I haven’t been on social media much this week so I’m afraid I don’t know what you’re talking about?
Sorry for the delayed response. I didn’t get a notification of your reply.
In short, Colleen was fired from de Chiara because she had a Parler account. Wish I could say that was a right-wing spin, but she was literally fired for having an account, not anything she said therein.
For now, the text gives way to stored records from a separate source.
(* ===== verification/DtbFits.v ===== *)
(** * The device tree of every machine fits its buffer

    Evaluation of the builder for each number of harts and each choice of devices, with the
    bytes that depend on the memory left as variables. *)

From Stdlib Require Import Strings.String.
From S2P Require Import Prelude Decode Device DeviceInv Memory Cache Softfloat Cpu Mmu See Trap Alu Exec Fpu Step CpuInv.
From S2P Require Import Elf ElfThms Dtb DtbThms Engine EngineInv.

(** ** The tree fits *)

Section Fits.
Context (cap : Z).

Lemma pad_loop_fits k : forall fuel f, ((length (f_struct f) + k) mod 4 = 0)%nat -> (k < 4)%nat -> (k <= fuel)%nat ->
spos f + Z.of_nat k <= cap -> pad_loop cap fuel f = append (zeros k) f.
Proof.
induction k as [|k IH]; intros fuel f Hm Hk Hf Hc.
- assert (append (zeros 0) f = f) as -> by (unfold append; cbn; rewrite app_nil_r; by destruct f).
  destruct fuel; [done|]. cbn [pad_loop]. rewrite spos_mod. rewrite Nat.add_0_r in Hm. by rewrite Hm.
- destruct fuel as [|fuel]; [lia|]. cbn [pad_loop]. rewrite spos_mod.
  destruct (Z.eqb_spec (Z.of_nat (length (f_struct f) mod 4)) 0) as [E|E].
  + exfalso. assert (length (f_struct f) mod 4 = 0)%nat as E' by lia.
    pose proof (Nat.div_mod_eq (length (f_struct f)) 4). pose proof (Nat.div_mod_eq (length (f_struct f) + S k) 4). lia.
  + rewrite (proj2 (Z.ltb_ge _ _)) by lia. rewrite IH; [by rewrite append_app| |lia|lia|].
    * cbn. rewrite length_app. cbn [length]. by replace (length (f_struct f) + 1 + k)%nat with (length (f_struct f) + S k)%nat by lia.
    * unfold spos, append in *. cbn [f_struct]. rewrite length_app. cbn [length]. lia.
Qed.
Lemma begin_node_fits n f : aligned f -> spos f + 4 + Z.of_nat (Fdt_spec.pad4 (S (length n))) <= cap ->
begin_node cap n f = append (wr_be 1 ++ padded (n ++ [0])) f.
Proof.
intros Ha Hc. assert (length (n ++ [0]) = S (length n)) as El by (rewrite length_app; cbn; lia).
pose proof (pad4_le (S (length n))) as Hle. destruct (pad4_mod (S (length n))) as [Hp Hl].
unfold begin_node, put_u32. rewrite (proj2 (Z.ltb_ge _ _)) by lia. unfold fdt_put_bytes.
rewrite bool_decide_eq_false_2 by (by destruct n). rewrite El. unfold spos in *. cbn [append f_struct].
rewrite length_app. cbn [wr_be length]. rewrite (proj2 (Z.ltb_ge _ _)) by lia. unfold pad_struct.
rewrite append_app, (pad_loop_fits (Fdt_spec.pad4 (S (length n)) - S (length n))); [| |done|lia|].
- rewrite append_app. unfold padded. by rewrite El, <- app_assoc.
- unfold aligned in Ha. cbn [append f_struct]. rewrite !length_app. cbn [wr_be length].
  match goal with |- (?x mod 4 = 0)%nat => replace x with (length (f_struct f) + (4 + Fdt_spec.pad4 (S (length n))))%nat by lia end.
  rewrite Nat.Div0.add_mod, Ha, (Nat.Div0.add_mod 4), Hp. done.
- unfold spos. cbn [append f_struct]. rewrite !length_app. cbn [wr_be length]. lia.
Qed.
End Fits.

(** The machine's tree, with the unit address of its memory node already spelt. *)
Definition named_root (cap : Z) (name : list Z) (cfg : DtbConfig) (f : Fdt) : option Fdt :=
  let f := f |> begin_node cap [] |> prop_u32 cap (chars "#address-cells") 2 |> prop_u32 cap (chars "#size-cells") 2
    |> prop_str cap (chars "compatible") (chars "quanta,virt") |> prop_str cap (chars "model") (chars "quanta,virt")
    |> build_chosen cap cfg |> build_cpus cap cfg
    |> append (wr_be 1 ++ name)
    |> prop_str cap (chars "device_type") (chars "memory") |> prop_reg cap (cfg_mem_base cfg) (cfg_mem_size cfg) |> end_node cap in
  f ← build_soc cap cfg f;
  Some (f |> end_node cap |> put_u32 cap FDT_END).
Definition before_memory (cap : Z) (cfg : DtbConfig) (f : Fdt) : Fdt :=
  f |> begin_node cap [] |> prop_u32 cap (chars "#address-cells") 2 |> prop_u32 cap (chars "#size-cells") 2
    |> prop_str cap (chars "compatible") (chars "quanta,virt") |> prop_str cap (chars "model") (chars "quanta,virt")
    |> build_chosen cap cfg |> build_cpus cap cfg.

(** [dtb_config] over its parameters. *)
Definition config (base size n : Z) (rv64 net blk : bool) : DtbConfig :=
  let net v := if net then v else 0 in
  let blk v := if blk then v else 0 in
  mkDtbConfig base size TEST_BASE TEST_SIZE CLINT_BASE CLINT_SIZE PLIC_BASE PLIC_SIZE UART_BASE UART_SIZE UART_IRQ
    (PLIC_NSOURCES - 1) 0 n 10000000
    (chars (if rv64 then "rv64imac_zicsr" else "rv32ima_zicsr_zifencei"))
    (chars (if rv64 then "riscv,sv39" else "riscv,sv32")) None 0 0
    (net VIRTIO_NET_BASE) (net VIRTIO_NET_SIZE) (net VIRTIO_NET_IRQ) (blk VIRTIO_BASE) (blk VIRTIO_SIZE) (blk VIRTIO_IRQ).
Lemma dtb_config_eq q : dtb_config q None = config (u32 (b_base (the_bus q))) (u32 (b_size (the_bus q))) (u32 (q_nharts q))
  (c_xlen (the_hart 0 q) =? 64) (q_netdev_advertised q) (q_disk_advertised q).
Proof. reflexivity. Qed.

Definition fits (r : option Fdt) : bool :=
  match r with Some f => f_ok f && (spos f + Z.of_nat (length (f_strings f)) <=? DTB_MAX_SIZE) | None => false end.

(** The whole tree fits whatever the memory is: evaluated for each number of harts and each
    choice of devices, the bytes that depend on the memory being variables. *)
Lemma named_root_fits12 base size a b c d e f g h i j k l :
  forallb (fun n => forallb (fun rv => forallb (fun net => forallb (fun blk =>
    fits (named_root DTB_MAX_SIZE [a; b; c; d; e; f; g; h; i; j; k; l] (config base size n rv net blk) (mkFdt [] [] true)))
    [true; false]) [true; false]) [true; false]) (zseq 1 8) = true.
Proof. vm_compute. reflexivity. Qed.
Lemma named_root_fits16 base size a b c d e f g h i j k l m n o p :
  forallb (fun nh => forallb (fun rv => forallb (fun net => forallb (fun blk =>
    fits (named_root DTB_MAX_SIZE [a; b; c; d; e; f; g; h; i; j; k; l; m; n; o; p] (config base size nh rv net blk) (mkFdt [] [] true)))
    [true; false]) [true; false]) [true; false]) (zseq 1 8) = true.
Proof. vm_compute. reflexivity. Qed.
Lemma before_memory_room base size :
  forallb (fun n => forallb (fun rv => forallb (fun net => forallb (fun blk =>
    let f := before_memory DTB_MAX_SIZE (config base size n rv net blk) (mkFdt [] [] true) in
    (length (f_struct f) mod 4 =? 0)%nat && (spos f + 4 + 16 <=? DTB_MAX_SIZE))
    [true; false]) [true; false]) [true; false]) (zseq 1 8) = true.
Proof. vm_compute. reflexivity. Qed.

Lemma four_forallb (P : Z -> bool -> bool -> bool -> bool) n rv net blk : 1 <= n <= 8 ->
  forallb (fun n => forallb (fun rv => forallb (fun net => forallb (fun blk => P n rv net blk)
    [true; false]) [true; false]) [true; false]) (zseq 1 8) = true -> P n rv net blk = true.
Proof.
  intros Hn H. rewrite forallb_forall in H. specialize (H n). rewrite <- list_elem_of_In, elem_of_zseq in H. specialize (H ltac:(lia)).
  rewrite forallb_forall in H. specialize (H rv). rewrite forallb_forall in H. specialize (H ltac:(by destruct rv; cbn; auto) net).
  rewrite forallb_forall in H. apply (H ltac:(by destruct net; cbn; auto) blk). by destruct blk; cbn; auto.
Qed.
Lemma hex_length v : (1 <= length (hex v) <= 8)%nat.
Proof.
  unfold hex. assert (forall k v, (1 <= length (hex_loop (S k) v) <= S k)%nat) as H; [|apply (H 7%nat)].
  induction k as [|k IH]; intros w; cbn [hex_loop]; rewrite length_app; cbn [length]; destruct (_ =? _); cbn [length]; try lia.
  specialize (IH (w >> 4)). cbn [hex_loop] in IH. rewrite length_app in IH. cbn [length] in IH.
  rewrite length_app. cbn [length]. lia.
Qed.
Lemma memory_name_padded v : let l := padded ((chars "memory@" ++ hex v) ++ [0]) in length l = 12%nat \/ length l = 16%nat.
Proof.
  cbv zeta. rewrite length_padded, !length_app. change (length (chars "memory@")) with 7%nat. cbn [length]. pose proof (hex_length v).
  assert (length (hex v) = 1 \/ length (hex v) = 2 \/ length (hex v) = 3 \/ length (hex v) = 4 \/ length (hex v) = 5
    \/ length (hex v) = 6 \/ length (hex v) = 7 \/ length (hex v) = 8)%nat as Hc by lia.
  destruct Hc as [->|[->|[->|[->|[->|[->|[-> | ->]]]]]]]; (by left) || (by right).
Qed.

Lemma named_root_fits l base size n rv net blk : 1 <= n <= 8 -> length l = 12%nat \/ length l = 16%nat ->
  fits (named_root DTB_MAX_SIZE l (config base size n rv net blk) (mkFdt [] [] true)) = true.
Proof.
  intros Hn [Hl|Hl]; do 12 (destruct l as [|? l]; [discriminate Hl|]).
  - destruct l; [|discriminate Hl]. exact (four_forallb (fun n rv net blk => _) n rv net blk Hn (named_root_fits12 _ _ _ _ _ _ _ _ _ _ _ _ _ _)).
  - do 4 (destruct l as [|? l]; [discriminate Hl|]). destruct l; [|discriminate Hl].
    exact (four_forallb (fun n rv net blk => _) n rv net blk Hn (named_root_fits16 _ _ _ _ _ _ _ _ _ _ _ _ _ _ _ _ _ _)).
Qed.
Lemma build_root_named base size n rv net blk : 1 <= n <= 8 -> let cfg := config base size n rv net blk in
  build_root DTB_MAX_SIZE cfg (mkFdt [] [] true)
  = named_root DTB_MAX_SIZE (padded ((chars "memory@" ++ hex base) ++ [0])) cfg (mkFdt [] [] true).
Proof.
  intros Hn cfg. unfold build_root, named_root, build_memory. cbv zeta.
  pose proof (four_forallb (fun n rv net blk => _) n rv net blk Hn (before_memory_room base size)) as Hr. cbv beta zeta in Hr. fold cfg in Hr.
  apply andb_true_iff in Hr as [Ha Hs]. apply Nat.eqb_eq in Ha. apply Z.leb_le in Hs.
  change (cfg_mem_base cfg) with base.
  match goal with |- context [begin_node _ (chars "memory@" ++ hex base) ?f] => change f with (before_memory DTB_MAX_SIZE cfg (mkFdt [] [] true)) end.
  rewrite begin_node_fits; [done|exact Ha|].
  destruct (memory_name_padded base) as [E|E]; rewrite length_padded, length_app in E; cbn [length] in E; rewrite Nat.add_1_r in E; rewrite E; lia.
Qed.

Lemma fits_spec r : fits r = true ->
  exists f, r = Some f /\ f_ok f = true /\ spos f + Z.of_nat (length (f_strings f)) <= DTB_MAX_SIZE.
Proof. destruct r as [f|]; [|done]. intros [Ho Hs]%andb_true_iff. apply Z.leb_le in Hs. by exists f. Qed.
Lemma dtb_build_some cap cfg f : build_root cap cfg (mkFdt [] [] true) = Some f ->
  STRUCT_OFF <= cap -> f_ok f = true -> spos f + Z.of_nat (length (f_strings f)) <= cap ->
  exists blob, dtb_build cap cfg = Blob blob /\ Z.of_nat (length blob) <= cap.
Proof.
  intros Ef Hc Ho Hs. assert (exists blob, dtb_build cap cfg = Blob blob) as [blob E].
  { unfold dtb_build. rewrite (proj2 (Z.ltb_ge _ _)) by done. rewrite Ef, Ho. cbn [negb]. cbv zeta.
    rewrite (proj2 (Z.ltb_ge _ _)) by done. by eexists. }
  exists blob. split; [done|]. by eapply dtb_blob_length.
Qed.

(** The tree of a machine with at most [QUANTA_MAX_HARTS] harts, whatever its memory and its
    devices, fits [DTB_MAX_SIZE]. *)
Lemma config_fits base size n rv net blk : 1 <= n <= 8 ->
  exists blob, dtb_build DTB_MAX_SIZE (config base size n rv net blk) = Blob blob /\ Z.of_nat (length blob) <= DTB_MAX_SIZE.
Proof.
  intros Hn. pose proof (build_root_named base size n rv net blk Hn) as E. cbv zeta in E.
  pose proof (named_root_fits _ base size n rv net blk Hn (memory_name_padded base)) as Hf. rewrite <- E in Hf. clear E.
  destruct (fits_spec _ Hf) as (f & Ef & Ho & Hs). by apply (dtb_build_some _ _ f).
Qed.

(** The builder never overruns its array for the machine it is called on, whatever the
    boot arguments and the initramfs. *)
Lemma machine_tree_in_bounds q args start end_ : quanta_ok q ->
  dtb_build DTB_MAX_SIZE (dtb_config q args) <> Overrun
  /\ dtb_build DTB_MAX_SIZE (with_initrd start end_ (dtb_config q args)) <> Overrun.
Proof.
  intros Hq. pose proof (qo_nharts _ Hq) as Hn. unfold QUANTA_MAX_HARTS in Hn.
  assert (u32 (q_nharts q) = q_nharts q) as Eu by (apply wrap_small; unfold rng; lia).
  assert (rng 32 DTB_MAX_SIZE) as Hc by (by apply rng_const).
  split; rewrite dtb_build_overrun; try done; cbn [dtb_config with_initrd cfg_nharts]; rewrite Eu; unfold QUANTA_MAX_HARTS; lia.
Qed.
https://www.newsweek.com/literary-agents-firing-over-parler-gab-accounts-stirs-free-speech-debate-1566324
I always feel in these situations like these it’s hard to know the full story. It certainly doesn’t seem typical for someone to be fired merely for their political beliefs, and there are plenty of conservative people within the publishing industry. Whether this was just a particular agency with a particular mission, it was a misunderstanding or overreaction, or there’s more to the story, I don’t really know enough speculate, even after reading more articles about it.
Thanks for the roundup, Nathan, and congratulations to Ken Hughes.
The case Josh outlines is truly bizarre and has attracted much criticism, not least from NYT’s Thomas Chatterton Williams, who described it as “absolute madness”. I have no experience of Gab or Parler, but assuming everyone on them is a fascist is like assuming everyone on Facebook or Twitter is a communist.
I know everyone remembers the RNC buying 100,000 copies of Junior’s book to keep it on a best seller’s list?